WHAT IS BEING ASKED: Hunt for the word "shape" across the entries below, copying each line that holds it.

DATA EXCERPTS:
(* ===== verification/CmdKeys.v ===== *)
(** * The keys of a written command

    On the text that the command writer makes for a list of words
    ([CommandProof.command]), [redis_parse_cmd] records exactly the words that
    are keys by the layout of the command ([key_words]).  The proof walks over
    the words with [wp], the outcomes of the loop from a state. *)

From stdpp Require Import gmap.
From Stdlib Require Import String.
From S2P Require Import Prelude Cstdlib Heap Sds Reader Resp CommandProof Hiarray CmdParse CmdProof.

#[local] Open Scope Z_scope.
#[local] Set Warnings "-clear-no-such-hyp".
#[local] Arguments cbind {A B} !m k /.

(** ** The specification

    The commands by name: their type and how their words are laid out, as the
    comments of command.c tell. *)
Inductive shape :=
| NoKey                (* command, whatever its words *)
| Fixed (k : nat)      (* command key, and k arguments *)
| Rest                 (* command key [arg ...] *)
| Keys                 (* command key [key ...] *)
| Pairs                (* command key value [key value ...] *)
| SubKey               (* command subcommand key [arg ...] *)
| NumKeys.             (* command script number key [key ...] [arg ...] *)

#[export] Instance shape_eq_dec : EqDecision shape.
Proof. solve_decision. Defined.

SOLUTION TO THE EXERCISE:
Inductive shape :=
#[export] Instance shape_eq_dec : EqDecision shape.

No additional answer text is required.